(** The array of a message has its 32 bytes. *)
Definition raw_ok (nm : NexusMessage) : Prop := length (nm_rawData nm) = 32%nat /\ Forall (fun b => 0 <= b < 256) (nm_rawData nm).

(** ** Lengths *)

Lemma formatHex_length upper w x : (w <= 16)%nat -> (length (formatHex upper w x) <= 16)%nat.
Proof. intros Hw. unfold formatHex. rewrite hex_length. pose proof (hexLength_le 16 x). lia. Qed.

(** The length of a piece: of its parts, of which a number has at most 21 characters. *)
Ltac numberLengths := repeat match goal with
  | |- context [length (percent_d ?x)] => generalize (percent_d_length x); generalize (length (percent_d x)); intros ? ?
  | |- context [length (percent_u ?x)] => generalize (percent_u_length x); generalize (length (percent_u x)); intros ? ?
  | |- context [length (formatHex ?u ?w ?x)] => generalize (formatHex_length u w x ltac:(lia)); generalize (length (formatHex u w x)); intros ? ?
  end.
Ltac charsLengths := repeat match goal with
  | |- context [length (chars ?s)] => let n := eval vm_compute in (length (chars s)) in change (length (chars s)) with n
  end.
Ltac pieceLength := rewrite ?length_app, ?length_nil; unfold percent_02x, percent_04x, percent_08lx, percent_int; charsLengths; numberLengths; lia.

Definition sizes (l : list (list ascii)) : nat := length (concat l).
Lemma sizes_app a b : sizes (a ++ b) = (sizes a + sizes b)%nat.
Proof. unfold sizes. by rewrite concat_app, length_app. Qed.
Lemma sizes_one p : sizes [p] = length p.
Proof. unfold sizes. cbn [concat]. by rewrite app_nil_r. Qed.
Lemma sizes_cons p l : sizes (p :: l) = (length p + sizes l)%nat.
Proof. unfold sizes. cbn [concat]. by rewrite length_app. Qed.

...

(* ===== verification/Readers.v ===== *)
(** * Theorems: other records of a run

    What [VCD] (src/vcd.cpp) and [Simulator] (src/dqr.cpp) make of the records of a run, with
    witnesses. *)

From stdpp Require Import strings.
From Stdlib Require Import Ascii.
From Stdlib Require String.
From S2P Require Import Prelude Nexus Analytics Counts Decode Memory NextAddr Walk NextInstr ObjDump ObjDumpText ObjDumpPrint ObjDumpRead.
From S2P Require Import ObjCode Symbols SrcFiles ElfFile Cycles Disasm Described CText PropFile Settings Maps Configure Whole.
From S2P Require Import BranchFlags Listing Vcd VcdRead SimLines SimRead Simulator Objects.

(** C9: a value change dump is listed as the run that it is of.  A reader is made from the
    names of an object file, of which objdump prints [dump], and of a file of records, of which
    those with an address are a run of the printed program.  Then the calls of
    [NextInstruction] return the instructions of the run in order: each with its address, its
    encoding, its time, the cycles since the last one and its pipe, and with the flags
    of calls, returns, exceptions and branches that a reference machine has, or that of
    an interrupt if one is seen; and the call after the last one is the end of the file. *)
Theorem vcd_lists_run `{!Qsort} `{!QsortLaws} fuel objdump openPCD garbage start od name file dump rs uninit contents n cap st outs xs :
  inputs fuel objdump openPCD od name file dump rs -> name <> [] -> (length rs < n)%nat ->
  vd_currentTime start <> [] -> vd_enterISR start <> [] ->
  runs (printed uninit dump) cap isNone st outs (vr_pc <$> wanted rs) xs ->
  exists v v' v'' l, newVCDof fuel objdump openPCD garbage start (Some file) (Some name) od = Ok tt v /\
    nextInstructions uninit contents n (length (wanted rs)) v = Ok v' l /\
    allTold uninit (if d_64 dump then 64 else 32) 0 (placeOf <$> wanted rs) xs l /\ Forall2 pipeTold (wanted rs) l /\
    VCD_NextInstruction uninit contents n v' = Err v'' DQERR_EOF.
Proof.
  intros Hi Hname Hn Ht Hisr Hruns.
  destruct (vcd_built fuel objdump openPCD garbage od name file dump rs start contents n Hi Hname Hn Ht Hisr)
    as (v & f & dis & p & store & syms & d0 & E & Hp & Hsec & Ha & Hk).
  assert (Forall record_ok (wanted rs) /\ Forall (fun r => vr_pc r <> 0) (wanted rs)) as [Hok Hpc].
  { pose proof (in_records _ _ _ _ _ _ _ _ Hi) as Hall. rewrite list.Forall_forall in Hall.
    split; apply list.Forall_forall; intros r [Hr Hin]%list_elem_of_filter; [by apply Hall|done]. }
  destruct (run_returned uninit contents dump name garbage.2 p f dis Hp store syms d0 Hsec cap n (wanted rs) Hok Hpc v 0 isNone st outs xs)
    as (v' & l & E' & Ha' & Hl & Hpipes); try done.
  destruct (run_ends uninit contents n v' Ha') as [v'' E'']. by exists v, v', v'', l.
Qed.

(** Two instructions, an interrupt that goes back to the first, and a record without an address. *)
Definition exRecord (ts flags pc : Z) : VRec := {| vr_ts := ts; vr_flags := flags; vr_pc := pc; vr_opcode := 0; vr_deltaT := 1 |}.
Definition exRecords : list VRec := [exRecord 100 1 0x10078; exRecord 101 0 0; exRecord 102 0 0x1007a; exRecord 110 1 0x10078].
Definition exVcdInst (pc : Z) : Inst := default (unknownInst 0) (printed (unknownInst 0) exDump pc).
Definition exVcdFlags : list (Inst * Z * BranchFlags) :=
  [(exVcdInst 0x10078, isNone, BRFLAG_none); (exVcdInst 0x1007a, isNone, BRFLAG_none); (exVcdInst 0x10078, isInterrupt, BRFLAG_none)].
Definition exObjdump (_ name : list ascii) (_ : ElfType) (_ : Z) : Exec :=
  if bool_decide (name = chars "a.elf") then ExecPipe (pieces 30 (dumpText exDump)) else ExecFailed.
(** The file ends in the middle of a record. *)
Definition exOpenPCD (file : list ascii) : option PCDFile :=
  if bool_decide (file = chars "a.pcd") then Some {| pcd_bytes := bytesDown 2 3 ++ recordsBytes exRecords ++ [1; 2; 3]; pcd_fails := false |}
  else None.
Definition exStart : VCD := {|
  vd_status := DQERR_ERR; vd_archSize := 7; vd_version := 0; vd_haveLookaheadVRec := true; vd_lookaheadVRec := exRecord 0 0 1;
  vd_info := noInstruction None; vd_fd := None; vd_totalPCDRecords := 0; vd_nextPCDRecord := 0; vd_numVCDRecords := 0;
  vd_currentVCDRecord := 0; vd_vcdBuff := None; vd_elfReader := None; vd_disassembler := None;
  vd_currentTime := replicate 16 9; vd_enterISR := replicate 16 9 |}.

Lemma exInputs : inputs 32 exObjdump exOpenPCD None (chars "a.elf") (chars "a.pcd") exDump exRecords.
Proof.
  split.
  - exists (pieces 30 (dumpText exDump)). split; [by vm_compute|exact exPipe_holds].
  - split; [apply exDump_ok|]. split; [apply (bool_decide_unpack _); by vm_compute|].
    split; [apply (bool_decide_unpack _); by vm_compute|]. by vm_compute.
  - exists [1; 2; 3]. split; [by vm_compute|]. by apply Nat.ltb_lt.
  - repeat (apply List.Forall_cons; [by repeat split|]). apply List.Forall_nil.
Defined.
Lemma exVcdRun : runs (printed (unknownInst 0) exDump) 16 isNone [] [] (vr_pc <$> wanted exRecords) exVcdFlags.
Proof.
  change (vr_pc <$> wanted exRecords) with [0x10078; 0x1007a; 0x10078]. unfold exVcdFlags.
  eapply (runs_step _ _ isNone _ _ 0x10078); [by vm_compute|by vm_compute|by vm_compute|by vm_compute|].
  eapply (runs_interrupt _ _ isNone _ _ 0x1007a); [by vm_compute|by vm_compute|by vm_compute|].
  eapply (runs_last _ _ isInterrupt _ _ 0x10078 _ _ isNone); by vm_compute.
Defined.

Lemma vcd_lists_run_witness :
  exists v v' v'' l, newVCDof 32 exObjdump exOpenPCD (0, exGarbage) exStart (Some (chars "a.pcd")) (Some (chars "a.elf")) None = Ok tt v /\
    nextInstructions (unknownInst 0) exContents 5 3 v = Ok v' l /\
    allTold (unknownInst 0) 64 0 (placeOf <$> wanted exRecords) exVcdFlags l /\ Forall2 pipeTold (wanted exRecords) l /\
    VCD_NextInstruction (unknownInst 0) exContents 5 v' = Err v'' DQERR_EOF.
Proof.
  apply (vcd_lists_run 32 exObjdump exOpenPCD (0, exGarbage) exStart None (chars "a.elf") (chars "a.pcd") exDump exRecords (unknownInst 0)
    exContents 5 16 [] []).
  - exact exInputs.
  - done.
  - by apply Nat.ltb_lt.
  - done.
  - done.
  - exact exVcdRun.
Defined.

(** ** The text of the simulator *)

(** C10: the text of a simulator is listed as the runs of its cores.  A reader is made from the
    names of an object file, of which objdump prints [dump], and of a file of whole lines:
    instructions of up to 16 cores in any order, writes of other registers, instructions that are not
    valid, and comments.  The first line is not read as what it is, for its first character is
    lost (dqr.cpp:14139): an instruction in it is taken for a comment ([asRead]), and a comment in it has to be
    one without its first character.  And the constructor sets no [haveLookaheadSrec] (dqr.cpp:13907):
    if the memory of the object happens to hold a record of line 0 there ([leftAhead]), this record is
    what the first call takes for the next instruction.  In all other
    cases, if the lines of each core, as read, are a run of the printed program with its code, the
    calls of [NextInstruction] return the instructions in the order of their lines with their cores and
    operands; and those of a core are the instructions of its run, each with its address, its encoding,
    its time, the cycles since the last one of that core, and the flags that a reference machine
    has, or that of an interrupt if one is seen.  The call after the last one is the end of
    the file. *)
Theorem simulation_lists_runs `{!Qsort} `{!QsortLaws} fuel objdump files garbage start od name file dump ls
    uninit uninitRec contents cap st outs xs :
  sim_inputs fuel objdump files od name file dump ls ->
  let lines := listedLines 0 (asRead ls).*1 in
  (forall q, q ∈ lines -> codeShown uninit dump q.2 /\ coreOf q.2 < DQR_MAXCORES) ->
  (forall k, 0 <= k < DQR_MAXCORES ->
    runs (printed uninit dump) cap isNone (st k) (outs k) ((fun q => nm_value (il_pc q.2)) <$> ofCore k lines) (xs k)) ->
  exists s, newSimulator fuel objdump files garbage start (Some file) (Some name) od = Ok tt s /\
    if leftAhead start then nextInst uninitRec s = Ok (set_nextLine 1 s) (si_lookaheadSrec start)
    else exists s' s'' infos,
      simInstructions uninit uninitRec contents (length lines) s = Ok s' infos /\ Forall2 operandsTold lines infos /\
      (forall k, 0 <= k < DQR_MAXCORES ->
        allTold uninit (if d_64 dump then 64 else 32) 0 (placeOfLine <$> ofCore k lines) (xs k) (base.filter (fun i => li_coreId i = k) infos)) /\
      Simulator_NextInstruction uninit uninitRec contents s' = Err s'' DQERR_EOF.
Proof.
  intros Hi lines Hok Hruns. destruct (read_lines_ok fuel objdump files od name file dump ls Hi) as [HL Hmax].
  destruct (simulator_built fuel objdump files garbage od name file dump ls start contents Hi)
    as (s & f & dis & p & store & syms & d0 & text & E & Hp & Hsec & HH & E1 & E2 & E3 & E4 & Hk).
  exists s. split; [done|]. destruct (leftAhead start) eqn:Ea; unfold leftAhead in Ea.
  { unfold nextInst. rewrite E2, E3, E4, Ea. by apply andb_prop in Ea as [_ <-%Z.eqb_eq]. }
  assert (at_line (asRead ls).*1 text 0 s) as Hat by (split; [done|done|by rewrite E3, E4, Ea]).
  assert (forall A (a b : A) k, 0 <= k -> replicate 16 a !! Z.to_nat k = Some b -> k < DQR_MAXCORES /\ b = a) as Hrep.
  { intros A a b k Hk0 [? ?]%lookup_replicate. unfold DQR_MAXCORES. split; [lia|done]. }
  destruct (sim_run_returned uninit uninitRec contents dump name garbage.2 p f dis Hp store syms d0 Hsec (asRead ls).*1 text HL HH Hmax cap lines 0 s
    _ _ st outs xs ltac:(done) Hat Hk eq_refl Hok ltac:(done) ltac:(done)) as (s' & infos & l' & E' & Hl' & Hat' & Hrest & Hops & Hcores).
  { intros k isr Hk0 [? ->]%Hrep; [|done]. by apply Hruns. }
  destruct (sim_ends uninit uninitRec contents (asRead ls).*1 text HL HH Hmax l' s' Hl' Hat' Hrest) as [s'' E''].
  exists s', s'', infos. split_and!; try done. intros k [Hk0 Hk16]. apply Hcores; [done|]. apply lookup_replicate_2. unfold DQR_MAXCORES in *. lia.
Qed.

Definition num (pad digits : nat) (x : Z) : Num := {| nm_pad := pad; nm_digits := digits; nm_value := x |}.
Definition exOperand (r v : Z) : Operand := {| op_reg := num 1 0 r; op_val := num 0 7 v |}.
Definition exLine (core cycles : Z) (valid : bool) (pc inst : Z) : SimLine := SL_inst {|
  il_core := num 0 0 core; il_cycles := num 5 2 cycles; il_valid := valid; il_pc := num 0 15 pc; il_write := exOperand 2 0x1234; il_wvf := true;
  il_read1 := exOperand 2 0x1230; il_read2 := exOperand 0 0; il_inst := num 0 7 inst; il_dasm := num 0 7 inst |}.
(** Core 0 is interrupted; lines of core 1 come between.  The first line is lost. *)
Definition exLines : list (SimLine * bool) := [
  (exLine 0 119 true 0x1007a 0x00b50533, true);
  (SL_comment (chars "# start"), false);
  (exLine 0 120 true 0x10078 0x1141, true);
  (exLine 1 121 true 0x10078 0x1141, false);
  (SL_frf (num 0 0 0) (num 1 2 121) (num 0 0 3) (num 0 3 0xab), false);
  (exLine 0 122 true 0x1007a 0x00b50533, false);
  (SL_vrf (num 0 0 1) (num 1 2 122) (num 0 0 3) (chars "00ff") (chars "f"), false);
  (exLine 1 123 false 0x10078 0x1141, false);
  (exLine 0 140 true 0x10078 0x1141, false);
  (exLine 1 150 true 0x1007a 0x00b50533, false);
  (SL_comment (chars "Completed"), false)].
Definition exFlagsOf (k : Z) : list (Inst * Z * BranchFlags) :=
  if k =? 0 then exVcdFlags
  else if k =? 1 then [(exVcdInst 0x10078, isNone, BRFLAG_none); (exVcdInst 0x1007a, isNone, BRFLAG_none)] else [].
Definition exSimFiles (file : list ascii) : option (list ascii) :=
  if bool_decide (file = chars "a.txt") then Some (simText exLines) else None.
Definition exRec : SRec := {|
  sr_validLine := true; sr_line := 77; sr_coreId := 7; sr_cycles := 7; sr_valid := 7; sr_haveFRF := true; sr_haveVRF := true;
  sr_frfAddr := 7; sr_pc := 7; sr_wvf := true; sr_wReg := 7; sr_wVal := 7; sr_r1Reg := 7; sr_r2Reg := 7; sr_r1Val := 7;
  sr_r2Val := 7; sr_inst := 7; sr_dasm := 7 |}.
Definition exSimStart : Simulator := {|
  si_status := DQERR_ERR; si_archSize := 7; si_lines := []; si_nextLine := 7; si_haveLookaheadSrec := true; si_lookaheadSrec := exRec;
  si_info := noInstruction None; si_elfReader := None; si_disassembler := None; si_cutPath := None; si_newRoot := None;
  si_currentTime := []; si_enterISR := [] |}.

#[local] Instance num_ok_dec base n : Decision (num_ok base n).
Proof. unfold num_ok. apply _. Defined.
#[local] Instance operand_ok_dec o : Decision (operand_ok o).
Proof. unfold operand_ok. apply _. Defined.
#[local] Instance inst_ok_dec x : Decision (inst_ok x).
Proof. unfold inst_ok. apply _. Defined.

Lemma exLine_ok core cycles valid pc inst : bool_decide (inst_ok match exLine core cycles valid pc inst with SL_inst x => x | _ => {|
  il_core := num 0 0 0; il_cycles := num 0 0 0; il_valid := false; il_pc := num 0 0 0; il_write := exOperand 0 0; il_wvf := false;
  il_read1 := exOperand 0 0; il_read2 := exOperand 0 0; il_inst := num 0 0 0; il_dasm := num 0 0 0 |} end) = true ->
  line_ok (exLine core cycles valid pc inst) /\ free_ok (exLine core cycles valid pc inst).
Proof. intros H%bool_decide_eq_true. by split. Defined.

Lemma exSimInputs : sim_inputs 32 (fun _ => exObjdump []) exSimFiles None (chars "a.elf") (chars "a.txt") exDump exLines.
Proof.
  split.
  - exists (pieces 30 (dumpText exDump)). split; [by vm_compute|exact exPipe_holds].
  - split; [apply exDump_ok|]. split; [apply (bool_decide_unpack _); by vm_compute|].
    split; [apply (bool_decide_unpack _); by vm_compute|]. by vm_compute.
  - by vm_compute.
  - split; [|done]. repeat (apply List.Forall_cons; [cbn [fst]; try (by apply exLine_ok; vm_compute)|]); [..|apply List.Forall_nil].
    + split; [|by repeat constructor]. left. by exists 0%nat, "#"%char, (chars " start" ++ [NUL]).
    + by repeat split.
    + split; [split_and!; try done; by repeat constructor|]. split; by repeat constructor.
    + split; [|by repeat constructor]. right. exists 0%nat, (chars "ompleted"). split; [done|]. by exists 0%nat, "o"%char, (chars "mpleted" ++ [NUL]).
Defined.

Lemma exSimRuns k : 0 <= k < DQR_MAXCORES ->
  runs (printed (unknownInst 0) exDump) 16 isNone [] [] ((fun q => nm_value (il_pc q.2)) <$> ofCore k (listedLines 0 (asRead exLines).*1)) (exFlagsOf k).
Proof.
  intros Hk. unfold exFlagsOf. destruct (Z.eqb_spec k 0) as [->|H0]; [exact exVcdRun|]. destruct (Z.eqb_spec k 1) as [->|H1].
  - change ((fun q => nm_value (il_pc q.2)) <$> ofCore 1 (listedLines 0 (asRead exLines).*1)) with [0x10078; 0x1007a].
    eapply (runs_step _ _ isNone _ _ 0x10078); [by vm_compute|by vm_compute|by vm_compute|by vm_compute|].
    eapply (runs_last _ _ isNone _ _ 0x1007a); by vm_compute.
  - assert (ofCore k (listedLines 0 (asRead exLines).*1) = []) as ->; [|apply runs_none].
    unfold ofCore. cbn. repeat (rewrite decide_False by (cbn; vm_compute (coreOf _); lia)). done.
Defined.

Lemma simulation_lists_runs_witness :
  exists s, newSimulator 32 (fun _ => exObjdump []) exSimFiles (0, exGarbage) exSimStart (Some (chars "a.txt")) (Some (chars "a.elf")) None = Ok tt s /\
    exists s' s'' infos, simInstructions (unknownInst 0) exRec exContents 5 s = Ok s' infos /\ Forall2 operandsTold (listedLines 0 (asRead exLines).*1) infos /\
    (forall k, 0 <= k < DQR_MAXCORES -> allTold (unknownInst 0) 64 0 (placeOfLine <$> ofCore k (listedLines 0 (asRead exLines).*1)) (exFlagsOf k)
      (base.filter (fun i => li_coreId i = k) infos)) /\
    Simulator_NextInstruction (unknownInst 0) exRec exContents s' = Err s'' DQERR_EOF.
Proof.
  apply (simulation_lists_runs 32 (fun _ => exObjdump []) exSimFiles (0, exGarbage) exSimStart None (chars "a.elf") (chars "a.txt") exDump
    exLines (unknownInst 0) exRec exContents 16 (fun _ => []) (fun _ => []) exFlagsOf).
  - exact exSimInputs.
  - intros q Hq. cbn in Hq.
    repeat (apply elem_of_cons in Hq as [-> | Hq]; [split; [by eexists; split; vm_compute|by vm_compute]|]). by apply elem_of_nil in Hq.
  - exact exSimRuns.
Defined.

- _EXERCISE REQUIREMENTS_
Check the data for the word "generalize" and pull out the lines that have it.

- _ANSWER FOR THIS EXERCISE_
  | |- context [length (percent_d ?x)] => generalize (percent_d_length x); generalize (length (percent_d x)); intros ? ?
  | |- context [length (percent_u ?x)] => generalize (percent_u_length x); generalize (length (percent_u x)); intros ? ?
  | |- context [length (formatHex ?u ?w ?x)] => generalize (formatHex_length u w x ltac:(lia)); generalize (length (formatHex u w x)); intros ? ?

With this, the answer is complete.